Handbook of Research on Knowledge Management
Adaptation and Context
Edited by Anders Örtenblad
Chapter 8: Cross-cultural knowledge management in collaborative academic research
David Coldwell and Andrea Fried
Extract
Knowledge management as we frame it for this chapter is perceived as a bundle of structural initiatives to enable learning within and by organizations (Ackerman et al. 2003). It supports sharing of knowledge and is a ‘relational approach towards knowledge [that] places greater emphasis on the level of the group, the community, the network and the organization, than on the individual employee’ (Huysman and de Wit 2002, p. 4; see also Adair 2004).

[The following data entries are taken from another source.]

(** main up to startothers: the memory, the page table, and the processors. *)
Lemma early_run fuel info b : bootable (S fuel) info b ->
  exists k pd l ev, ready (b_k b) pd l k /\ (length (mi_cpus info) <= length l)%nat /\ cpus (k_sync k) = fresh_cpu <$> mi_cpus info /\ length (bufs (k_bcache k)) = HEAD /\
    forall (rest : B unit), (kern (kinit1 img_end low_end) ;;; kvmalloc ;;; boot_mpinit dev fw (S fuel) ;;; rest) b =
      rest (set_io ev (set_k k (set_apics (mi_lapic info) (mi_ioapicid info) (set_cr3 (V2P pd) (set_kpgdir pd b))))).
Proof.
  intros [Hon Hd Hroom Hmp Hnd Hme _ _ _ _ _]. destruct (kinit1_run (b_k b) Hon) as (f & m & R1 & F1 & L1); [apply room_low; lia|].
  assert (Hlen : length (rev (pages_from (PGROUNDUP img_end) low_pages)) = low_pages) by (unfold pages_from; by rewrite length_rev, length_fmap, length_seq).
  destruct (rev _) as [|pd l]; [simpl in Hlen; lia|]. set (k1 := alloc_state _ _ _) in *. destruct (po_lru _ Hon) as [Hl1 Hl2].
  destruct (kvmalloc_run (set_k k1 b) pd l) as (f2 & m2 & l2 & R2 & F2 & L2 & D2 & N2); try done; [by split; [|left]|simpl in Hlen; lia|].
  set (b2 := set_cr3 _ _) in *. destruct (boot_mpinit_run (S fuel) info b2 Hmp) as (ev & R3).
  eexists _, pd, l2, ev. split; [|split; [simpl in Hlen; lia|split; [|split]]].
  4:{ intros rest. rewrite (bind_ok _ _ _ _ _ (kern_ok _ b _ _ R1)), (bind_ok _ _ _ _ _ R2), (bind_ok _ _ _ _ _ R3). reflexivity. }
  - destruct (fresh_sync (mi_cpus info) (cur (k_sync (b_k b))) (locks (k_sync (b_k b))) Hnd Hme) as [Hy Hdp]. split; try done.
    + split; [done|done|]. intros lk Hlk. exact (po_locks _ Hon lk Hlk).
    + intros c. cbn. rewrite list_lookup_fmap_Some. by intros (id & -> & _).
    + by split; [|left].
    + by destruct F2.
  - done.
  - exact (po_bufs _ Hon).
Qed.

The relational approach to knowledge management is grounded in the idea that ‘the intelligence of a collective comes from individual contributions combined by people’s interactions’ (Perkins 2003, p. 246). These contributions and interactions yield effective decisions, solutions and plans (Perkins 2003) that are progressively kept track of (Adair 2004). Several concepts including ‘local ontology’ (Gergen 1995), organizations’ ‘cognitive systems and memories’ (Hedberg 1981), ‘mutual knowledge’ (Giddens 1979), ‘collective mind’ (Weick and Roberts 1993) or ‘collective knowledge’ (Spender 1994) understand organizational knowledge as cognitively embedded but shared among organizational members (Fried 2003). To be shared, knowledge needs to be enacted in organizational practices that are an ‘ongoing activity stream and emerges in the style with which activities are interrelated’ (Weick and Roberts 1993, p. 365). From a strategic point of view, shared organizational knowledge and practices constitute competitive advantages that can be pitted against the heterogeneous character of competitors.